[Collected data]

Lemma read_write_tqidx seq_len shards rest bytes :
  write_tqidx seq_len shards = Ok bytes -> is_u32 seq_len -> zlen shards <= u32_max ->
  Forall shard_ok shards -> bytes_ok rest -> zlen (bytes ++ rest) <= isize_max ->
  read_tqidx (bytes ++ rest) = Ok (mkTqIndex seq_len shards).
Proof.
  intros Hw Hsl Hcount Hok Hr Hl. pose proof (zlen_nonneg shards) as Hs0. unfold u32_max in Hcount.
  assert (Hpre : seq_len <> 0 /\ Forall (fun s => zlen (sh_name s) <= u16_max) shards).
  { unfold write_tqidx in Hw. destruct (Z.eqb_spec seq_len 0); [done|]. split; [done|].
    bind_inv Hw. clear - Hv. destruct v. revert Hv. induction shards as [|s l IH]; intros Hv; [constructor|].
    simpl in Hv. destruct (Z.ltb_spec u16_max (zlen (sh_name s))); [done|].
    constructor; [lia|]. by apply IH. }
  destruct Hpre as [Hne Hnames]. rewrite write_tqidx_Ok in Hw by done. apply Ok_inj in Hw as <-.
  assert (Hc : lc_ok (lc_new ((TQIDX_MAGIC ++ [TQIDX_VERSION] ++ [0] ++ to_le 4 seq_len ++
    to_le 4 (zlen shards) ++ concat (shard_bytes <$> shards)) ++ rest))).
  { apply lc_new_ok; [done|]. bytes_tac. apply concat_bytes. intros s Hs. unfold shard_bytes.
    apply list_elem_of_In in Hs. rewrite Forall_forall in Hok. destruct (Hok s Hs) as (_ & Hb & _). bytes_tac. }
  unfold read_tqidx. rewrite lc_at_start in *. revert Hc. rewrite <- !app_assoc. intros Hc.
  rewrite lc_take_at by done. cbn [bind]. rewrite bool_decide_true by done. cbn [negb].
  apply lc_at_next in Hc. change [TQIDX_VERSION] with (to_le 1 1) in *. change [0] with (to_le 1 0) in *.
  rewrite lc_u8_at by done. cbn [bind]. rewrite Z.eqb_refl. cbn [negb]. apply lc_at_next in Hc.
  rewrite lc_u8_at by done. cbn [bind]. apply lc_at_next in Hc.
  rewrite lc_u32_at by done. cbn [bind]. replace (seq_len =? 0) with false by lia. apply lc_at_next in Hc.
  rewrite lc_u32_at by (done || (unfold is_u32; lia)). cbn [bind]. apply lc_at_next in Hc.
  rewrite lc_remaining_at. cbn [bind]. unfold for_range.
  replace (Z.to_nat (zlen shards - 0)) with (length shards) by (unfold zlen; lia).
  rewrite (read_loop_at shard_bytes); [done| |done]. intros s p r a i Hs Hcs. apply list_elem_of_In in Hs.
  rewrite Forall_forall in Hok, Hnames. apply read_shard_at; [by apply Hok|by apply Hnames|done].
Qed.

Lemma read_shard_safe i c acc :
  lc_ok c -> returns (read_shard i (c, acc)) /\
  forall c' acc', read_shard i (c, acc) = Ok (c', acc') ->
    lc_ok c' /\ exists s, acc' = acc ++ [s] /\ shard_ok s.
Proof.
  intros Hc. unfold read_shard. rewrite lc_u16_int by done.
  destruct (lc_int 2 c) as [[n c1]|e| |] eqn:H1;
    [|by split|by destruct (lc_int_safe 2 c Hc ltac:(lia)) as [Hr _]; rewrite H1 in Hr..].
  destruct (lc_int_inv 2 c n c1 Hc ltac:(lia) H1) as (Hc1 & Hn & _). cbn [bind].
  assert (Hnu : is_usize n) by (unfold is_usize; change (256 ^ 2) with 65536 in Hn; lia).
  destruct (lc_take c1 n) as [[name c2]|e| |] eqn:H2;
    [|by split|by pose proof (lc_take_returns c1 n Hc1 Hnu) as Hr; rewrite H2 in Hr..].
  destruct (lc_take_inv c1 n name c2 Hc1 Hnu H2) as (Hc2 & _ & Hb & _). cbn [bind].
  destruct (utf8_valid name) eqn:Hv; cbn [ensure bind]; [|done]. rewrite lc_u64_int by done.
  destruct (lc_int 8 c2) as [[t c3]|e| |] eqn:H3;
    [|by split|by destruct (lc_int_safe 8 c2 Hc2 ltac:(lia)) as [Hr _]; rewrite H3 in Hr..].
  destruct (lc_int_inv 8 c2 t c3 Hc2 ltac:(lia) H3) as (Hc3 & Ht & _). split; [done|].
  intros c' acc' [= <- <-]. split; [done|]. eexists. split; [done|]. split; [done|]. split; [done|exact Ht].
Qed.

Lemma read_shards_Ok n : forall c acc lo c' acc',
  lc_ok c -> Forall shard_ok acc -> for_n n lo read_shard (c, acc) = Ok (c', acc') ->
  Forall shard_ok acc' /\ length acc' = (length acc + n)%nat.
Proof.
  induction n as [|n IH]; intros c acc lo c' acc' Hc Ha H; simpl in H.
  - injection H as <- <-. split; [done|lia].
  - bind_inv H. destruct v as [c1 acc1]. destruct (read_shard_safe lo c acc Hc) as [_ Hs].
    destruct (Hs _ _ Hv) as (Hc1 & s & -> & Hok).
    destruct (IH c1 (acc ++ [s]) (lo + 1) c' acc' Hc1) as [H1 H2]; [|done|].
    + apply Forall_app. split; [done|by constructor].
    + split; [done|]. rewrite H2, length_app. simpl. lia.
Qed.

# [Requirement]
The first line of the entries above and every line after it, up to and including the line with "assert (Hpre : seq_len", should be set down exactly.

# [Response box]
Lemma read_write_tqidx seq_len shards rest bytes :
  write_tqidx seq_len shards = Ok bytes -> is_u32 seq_len -> zlen shards <= u32_max ->
  Forall shard_ok shards -> bytes_ok rest -> zlen (bytes ++ rest) <= isize_max ->
  read_tqidx (bytes ++ rest) = Ok (mkTqIndex seq_len shards).
Proof.
  intros Hw Hsl Hcount Hok Hr Hl. pose proof (zlen_nonneg shards) as Hs0. unfold u32_max in Hcount.
  assert (Hpre : seq_len <> 0 /\ Forall (fun s => zlen (sh_name s) <= u16_max) shards).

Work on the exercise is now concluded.